Starting with the line containing "eqn:Eu; [|by split]." and going on through the line containing "unfold from_response. pose proof (extract_usage_reported", return the lines of the data below exactly, and only those.

*** DATA SECTION ***

Lemma as_u64_ok v : u64_opt (as_u64 v).
Proof.
  intros n. destruct v as [| |[z|]| | |]; simpl; try done.
  destruct ((0 <=? z) && (z <? 2 ^ 64))%Z eqn:E; [|done]. intros [= <-].
  apply andb_true_iff in E as [H1%Z.leb_le H2%Z.ltb_lt]. unfold u64, u64_max. lia.
Qed.

Lemma bind_u64_ok (o : option Value) : u64_opt (o ≫= as_u64).
Proof. destruct o; [apply as_u64_ok|done]. Qed.
Lemma get_u64_ok v k : u64_opt (get_u64 v k).
Proof. apply bind_u64_ok. Qed.
Lemma saturating_add_ok a b : u64 a → u64 b → u64 (saturating_add a b).
Proof. unfold u64, saturating_add, u64_max. lia. Qed.
Lemma default_u64_ok o : u64_opt o → u64 (default 0%Z o).
Proof. destruct o as [z|]; simpl; [by auto|]. intros _. unfold u64, u64_max. lia. Qed.
Lemma some_u64_ok n : u64 n → u64_opt (Some n).
Proof. by intros ? ? [= <-]. Qed.
Lemma none_u64_ok : u64_opt None.
Proof. done. Qed.

Lemma or_u64_ok o c : u64_opt o → u64_opt c → u64_opt match o with Some n => Some n | None => c end.
Proof. by destruct o. Qed.

#[local] Hint Resolve get_u64_ok saturating_add_ok default_u64_ok some_u64_ok none_u64_ok or_u64_ok : u64.

Lemma extract_usage_ok response u : usage_ok u → usage_ok (extract_usage response u).
Proof.
  intros Hu. unfold extract_usage. destruct (get response (lit "usage")) as [usage|]; [|done].
  assert (usage_ok (extract_counts usage u)) as Hc.
  { unfold extract_counts. pose proof (get_u64_ok usage (lit "prompt_tokens")) as Hp.
    destruct (get_u64 usage (lit "prompt_tokens")) as [prompt|].
    - split; simpl; try (by apply Hu); auto with u64.
      + pose proof (get_u64_ok usage (lit "total_tokens")) as Ht.
        destruct (get_u64 usage (lit "total_tokens")); simpl; auto with u64.
      + destruct (get usage _); simpl; auto with u64.
    - pose proof (get_u64_ok usage (lit "input_tokens")) as Hi.
      destruct (get_u64 usage (lit "input_tokens")) as [input|]; [|done].
      split; simpl; try (by apply Hu); auto 6 with u64. }
  destruct (get usage (lit "completion_tokens_details")) as [d|]; [|done].
  destruct Hc. split; simpl; auto with u64.
Qed.

(** Every count in a sample is a [u64]: sums saturate and what is out of range
    counts as not reported. *)
Theorem sample_counts_bounded id now response request streaming duration :
  usage_ok (usage (from_response id now response request streaming duration)).
Proof.
  unfold from_response.
  assert (usage_ok (extract_usage response usage_new)) as Hu.
  { apply extract_usage_ok. split; simpl; try done. }
  assert (usage_ok (extract_timings response (extract_usage response usage_new) timing_new).1) as Ht.
  { generalize dependent (extract_usage response usage_new). intros u Hu. unfold extract_timings.
    destruct (get response (lit "timings")) as [timings|]; simpl.
    - destruct Hu. unfold timings_usage. destruct (_ && _); split; simpl; auto 8 with u64.
    - destruct (context_used u) as [c|] eqn:Ec; [done|].
      destruct (positive (prompt_tokens u)) as [p|] eqn:Ep; [|done].
      destruct Hu. split; simpl; try done. apply some_u64_ok.
      unfold positive in Ep. destruct (prompt_tokens u) as [q|]; simpl in Ep; [|done].
      case_match; [|done]. injection Ep as <-. by apply uo_prompt0. }
  by destruct (extract_timings _ _ _) as [u t].
Qed.

(** ** Where a count comes from *)
Definition reported (response : Value) (places : list (str * str)) (n : Z) : Prop :=
  ∃ o k, (o, k) ∈ places ∧ (v ← get response o; get_u64 v k) = Some n.

Definition prompt_places : list (str * str) :=
  [(lit "usage", lit "prompt_tokens"); (lit "usage", lit "input_tokens"); (lit "timings", lit "prompt_n")].
Definition completion_places : list (str * str) :=
  [(lit "usage", lit "completion_tokens"); (lit "usage", lit "output_tokens"); (lit "timings", lit "predicted_n")].

Definition counts_reported (response : Value) (u : Usage) : Prop :=
  (∀ n, prompt_tokens u = Some n → reported response prompt_places n) ∧
  (∀ n, completion_tokens u = Some n → reported response completion_places n).

Lemma extract_usage_reported response : counts_reported response (extract_usage response usage_new).
Proof.
  unfold extract_usage. destruct (get response (lit "usage")) as [usage|] eqn:Eu; [|by split].
  assert (counts_reported response (extract_counts usage usage_new)) as Hc.
  { assert (∀ k, (v ← get response (lit "usage"); get_u64 v k) = get_u64 usage k) as Hk by (intros; by rewrite Eu).
    unfold extract_counts. destruct (get_u64 usage (lit "prompt_tokens")) as [p|] eqn:Ep.
    - split; simpl; intros n Hn.
      + exists (lit "usage"), (lit "prompt_tokens"). split; [by left|]. by rewrite Hk, Ep.
      + exists (lit "usage"), (lit "completion_tokens"). split; [by left|]. by rewrite Hk.
    - destruct (get_u64 usage (lit "input_tokens")) as [i|] eqn:Ei; [|by split].
      split; simpl; intros n Hn.
      + exists (lit "usage"), (lit "input_tokens"). split; [by right; left|]. by rewrite Hk, Ei.
      + exists (lit "usage"), (lit "output_tokens"). split; [by right; left|]. by rewrite Hk. }
  by destruct (get usage (lit "completion_tokens_details")).
Qed.

(** A sample never invents a token count: the prompt and completion counts are
    numbers the backend sent, under one of the three names each has. *)
Theorem counts_are_reported id now response request streaming duration :
  counts_reported response (usage (from_response id now response request streaming duration)).
Proof.
  unfold from_response. pose proof (extract_usage_reported response) as Hu.
  revert Hu. generalize (extract_usage response usage_new). intros u Hu.
  assert (counts_reported response (extract_timings response u timing_new).1) as Ht.
  { unfold extract_timings. destruct (get response (lit "timings")) as [timings|] eqn:Et; simpl.
    - assert (∀ k, (v ← get response (lit "timings"); get_u64 v k) = get_u64 timings k) as Hk by (intros; by rewrite Et).
      unfold timings_usage. destruct (_ && _); [|done]. split; simpl; intros n Hn.
      + exists (lit "timings"), (lit "prompt_n"). split; [by right; right; left|]. by rewrite Hk.
      + exists (lit "timings"), (lit "predicted_n"). split; [by right; right; left|]. by rewrite Hk.
    - destruct (context_used u); [done|]. by destruct (positive (prompt_tokens u)). }
  by destruct (extract_timings _ _ _) as [u' t].
Qed.

(** ** The export filter *)

(** A split makes a sample worth exporting; so does a floor on decode speed,
    unless the backend stated a total of zero of its own. *)
Theorem signal_of_split id now response request streaming duration :
  let m := from_response id now response request streaming duration in
  has_timing_split m = true → has_throughput_signal m = true.
Proof.
  unfold from_response. pose proof (extract_timings_ok response (extract_usage response usage_new) timing_new) as Ht.
  destruct (extract_timings _ _ _) as [u t]. destruct Ht as (Hp & Hg & _); [by repeat split|].
  cbn [snd] in Hp, Hg. cbn [has_timing_split]. intros Hs. unfold has_throughput_signal. cbn [timing].
  apply orb_true_iff. apply orb_true_iff in Hs as [Hs|Hs]; [left|right]; try (apply orb_true_iff; right).
  - destruct (prompt_tps t) as [v|]; [|done]. exact (proj2 (Hp v eq_refl)).
  - destruct (generation_tps t) as [v|]; [|done]. exact (proj2 (Hg v eq_refl)).
Qed.

(** The comment in [has_throughput_signal] that a nonzero floor always implies
    counted tokens does not hold for a backend that sends a total of zero. *)
Definition zero_total_body : Value :=
  VObject [kv "usage" (VObject [kv "prompt_tokens" (vnat 0); kv "completion_tokens" (vnat 5); kv "total_tokens" (vnat 0)])].
Lemma floor_without_signal :
  let m := from_response [] 0 zero_total_body (VObject []) false (f64_of_Z 1000) in
  f64_lt f64_zero (decode_tps_min m) = true ∧ has_throughput_signal m = false.
Proof. split; vm_compute; reflexivity. Qed.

*** End of DATA SECTION ***

REPLY TO THE EXERCISE >>
  unfold extract_usage. destruct (get response (lit "usage")) as [usage|] eqn:Eu; [|by split].
  assert (counts_reported response (extract_counts usage usage_new)) as Hc.
  { assert (∀ k, (v ← get response (lit "usage"); get_u64 v k) = get_u64 usage k) as Hk by (intros; by rewrite Eu).
    unfold extract_counts. destruct (get_u64 usage (lit "prompt_tokens")) as [p|] eqn:Ep.
    - split; simpl; intros n Hn.
      + exists (lit "usage"), (lit "prompt_tokens"). split; [by left|]. by rewrite Hk, Ep.
      + exists (lit "usage"), (lit "completion_tokens"). split; [by left|]. by rewrite Hk.
    - destruct (get_u64 usage (lit "input_tokens")) as [i|] eqn:Ei; [|by split].
      split; simpl; intros n Hn.
      + exists (lit "usage"), (lit "input_tokens"). split; [by right; left|]. by rewrite Hk, Ei.
      + exists (lit "usage"), (lit "output_tokens"). split; [by right; left|]. by rewrite Hk. }
  by destruct (get usage (lit "completion_tokens_details")).
Qed.

(** A sample never invents a token count: the prompt and completion counts are
    numbers the backend sent, under one of the three names each has. *)
Theorem counts_are_reported id now response request streaming duration :
  counts_reported response (usage (from_response id now response request streaming duration)).
Proof.
  unfold from_response. pose proof (extract_usage_reported response) as Hu.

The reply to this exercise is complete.